Kwanzaa started today (Dec 26) and runs through January 1.  Historically, Kwanzaa was created in 1966, in order to give African Americans an alternative to the existing holiday and to give African Americans an opportunity to celebrate ourselves and our history.

What an awesome opportunity for African Americans to reflect on our history and to learn more about how this seven day process can help to teach, renew and revitalize our lives and share the principles and values that create hope, love and respect for our people and communities.

Kwanzaa is a celebration that has its roots in the black nationalist movement of the 1960s, and was established as a means to help African Americans reconnect with their African cultural and historical heritage by uniting in meditation and study of African traditions and Nguzu Saba, the "seven principles of African Heritage" which Karenga said "is a communitarian African philosophy".
During the early years of Kwanzaa, Karenga said that it was meant to be an alternative to Christmas, that Jesus was psychotic, and that Christianity was a white religion that black people should shun.[5] However, as Kwanzaa gained mainstream adherents, Karenga altered his position so that practicing Christians would not be alienated, then stating in the 1997 Kwanzaa: A Celebration of Family, Community, and Culture, "Kwanzaa was not created to give people an alternative to their own religion or religious holiday."[6]
Many Christian African Americans who celebrate Kwanzaa do so in addition to observing Christmas.[7]
In 2009, Maya Angelou narrated the award-winning documentary The Black Candle, the first film about Kwanzaa.
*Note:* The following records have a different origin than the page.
(** ** The success branch after the write *)

(** X14.  The record is written before the confirmation is built: when
    the response model rejects [MpesaReceiptNumber] or [ResultDesc] (a value
    that is neither [None] nor a string and that the validation does not
    turn into one), the caller gets a server error although the success
    record is already under the receipt key. *)
Theorem rejected_confirmation_is_still_persisted
    req stk mid cid rc rd items amount receipt date phone red :
  callback_envelope req stk mid cid rc rd →
  py_eq_zero rc = true →
  callback_metadata stk items →
  first_named "Amount" items amount →
  first_named "MpesaReceiptNumber" items receipt →
  first_named "TransactionDate" items date →
  first_named "PhoneNumber" items phone →
  validate_optional_str receipt = Raise ValidationError ∨
  validate_optional_str rd = Raise ValidationError →
  (c2b_mpesa_confirmation_resource req red).2 = Raise ValidationError ∧
  http_status (c2b_mpesa_confirmation_resource req red).2 = 500 ∧
  db (c2b_mpesa_confirmation_resource req red).1 !! receipt_key cid =
    Some (json_dumps (success_record mid cid rc rd amount receipt date phone)).
Proof.
  intros Henv Hrc Hmeta Ha Hr Hd Hp Hbad.
  rewrite (handler_success_path _ _ _ _ _ _ _ _ _ _ _ red Henv Hrc Hmeta Ha Hr Hd Hp).
  simpl. destruct (new_PaymentConfirmation receipt true rd) as [c|e] eqn:E.
  - apply new_PaymentConfirmation_Ok in E as (E1 & _ & E2).
    destruct Hbad; congruence.
  - apply new_PaymentConfirmation_Raise in E as ->.
    repeat split. apply lookup_insert_eq.
Qed.

(** ** Keys and containers *)

(** X15.  The store is keyed by the text the f-string gives the
    [CheckoutRequestID], not by the value: two invocations whose ids are
    formatted alike write to the same key, and the second record replaces
    the first. *)
Theorem receipts_are_keyed_by_the_formatted_id
    req1 req2 cid1 cid2 record1 record2 red :
  receipt_of req1 cid1 record1 →
  receipt_of req2 cid2 record2 →
  format_value cid1 = format_value cid2 →
  let red1 := (c2b_mpesa_confirmation_resource req1 red).1 in
  let red2 := (c2b_mpesa_confirmation_resource req2 red1).1 in
  db red1 !! receipt_key cid1 = Some (json_dumps record1) ∧
  db red2 !! receipt_key cid1 = Some (json_dumps record2) ∧
  db red2 = db (c2b_mpesa_confirmation_resource req2 red).1.
Proof.
  intros H1 H2 Hfmt red1 red2. subst red1 red2.
  rewrite !(handler_persists _ _ _ _ H2), (handler_persists _ _ _ _ H1). simpl.
  assert (receipt_key cid2 = receipt_key cid1) as ->
    by (unfold receipt_key; by rewrite Hfmt).
  by rewrite !lookup_insert_eq, insert_insert_eq.
Qed.

(** X16.  A [Body] or an [stkCallback] that is present but is not an
    object makes the next subscript raise [TypeError]: the response is a
    server error, not the client error for a missing field, and nothing is
    written. *)
Theorem non_object_container_is_a_server_error top v red :
  assoc "Body" top = Some v ∨
  (∃ body, assoc "Body" top = Some (JObj body) ∧ assoc "stkCallback" body = Some v) →
  is_object v = false →
  c2b_mpesa_confirmation_resource (JObj top) red = (red, Raise TypeError) ∧
  http_status (c2b_mpesa_confirmation_resource (JObj top) red).2 = 500.
Proof.
  intros Hv Hobj.
  assert (read_callback (JObj top) = Raise TypeError) as Hread.
  { unfold read_callback, mbind, result_bind. simpl.
    destruct Hv as [E|(body & E1 & E2)].
    - rewrite E. by destruct v.
    - rewrite E1. simpl. rewrite E2. by destruct v. }
  by rewrite handler_try_body, try_body_stages, Hread.
Qed.

End further.

(** * The contract on sample callbacks *)

Import Sample.

Local Ltac envelope := unfold payload; econstructor; reflexivity.
Local Ltac metadata := econstructor; reflexivity.
Local Ltac first_entry := apply next_value_Ok; reflexivity.
Local Ltac entries :=
  repeat constructor; repeat eexists; first [reflexivity | discriminate].

(** The request of C1 that the handler answers with a server error: a paid
    callback whose [Item] has no entry named "PhoneNumber". *)
Lemma no_phone_callback_escapes :
  c2b_mpesa_confirmation_resource (payload no_phone_stk) empty_redis =
    (empty_redis, Raise RuntimeError) ∧
  http_status (c2b_mpesa_confirmation_resource (payload no_phone_stk) empty_redis).2 = 500 ∧
  ¬ client_error
      (http_status (c2b_mpesa_confirmation_resource (payload no_phone_stk) empty_redis).2).
Proof.
  apply (absent_metadata_name_escapes (payload no_phone_stk) no_phone_stk
           (JStr "29115-34620561-1") (JStr "ws_CO_191220191020363925") (JInt 0)
           (JStr "The service request is processed successfully.")
           (take 3 paid_items) "PhoneNumber").
  - envelope.
  - reflexivity.
  - metadata.
  - entries.
  - unfold metadata_names. repeat constructor.
  - entries.
Defined.

(** C2 on the declined callback: [ResultCode = 1], "Insufficient funds". *)
Lemma declined_callback_recorded_then_rejected :
  let record :=
    failure_record (JStr "29115-34620561-1") (JStr "ws_CO_191220191020363925")
      (JInt 1) (JStr "Insufficient funds") in
  c2b_mpesa_confirmation_resource (payload declined_stk) empty_redis =
    (redis_set "receipt:ws_CO_191220191020363925" (json_dumps record) empty_redis,
     Raise (HTTPException 400 (JStr "Insufficient funds"))) ∧
  db (c2b_mpesa_confirmation_resource (payload declined_stk) empty_redis).1
    !! "receipt:ws_CO_191220191020363925" = Some (json_dumps record) ∧
  client_error
    (http_status (c2b_mpesa_confirmation_resource (payload declined_stk) empty_redis).2).
Proof.
  apply (failure_callback_recorded_then_rejected (payload declined_stk) declined_stk
           (JStr "29115-34620561-1") "ws_CO_191220191020363925" 1
           "Insufficient funds" empty_redis).
  - envelope.
  - discriminate.
Defined.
Kwanzaa celebrates the seven principles of African Heritage.  Each of the seven days of Kwanzaa is dedicated to the following principles:
  • moja (Unity): To strive for and to maintain unity in the family, community, nation, and race.
  • Kujichagulia (Self-Determination): To define ourselves, name ourselves, create for ourselves, and speak for ourselves stand up.
  • Ujima (Collective Work and Responsibility): To build and maintain our community together and make our brothers' and sisters' problems our problems, and to solve them together.
  • Ujamaa (Cooperative Economics): To build and maintain our own stores, shops, and other businesses and to profit from them together.
  • Nia (Purpose): To make our collective vocation the building and developing of our community in order to restore our people to their traditional greatness.
  • Kuumba (Creativity): To do always as much as we can, in the way we can, in order to leave our community more beautiful and beneficial than we inherited it.
  • Imani (Faith): To believe with all our heart in our people, our parents, our teachers, our leaders, and the righteousness and victory of our struggle.

The Kwanzaa celebration gives us an opportunity to practice and focus on our rich heritage and gets us back on track to what is important for the future of our families, businesses, children and our beliefs.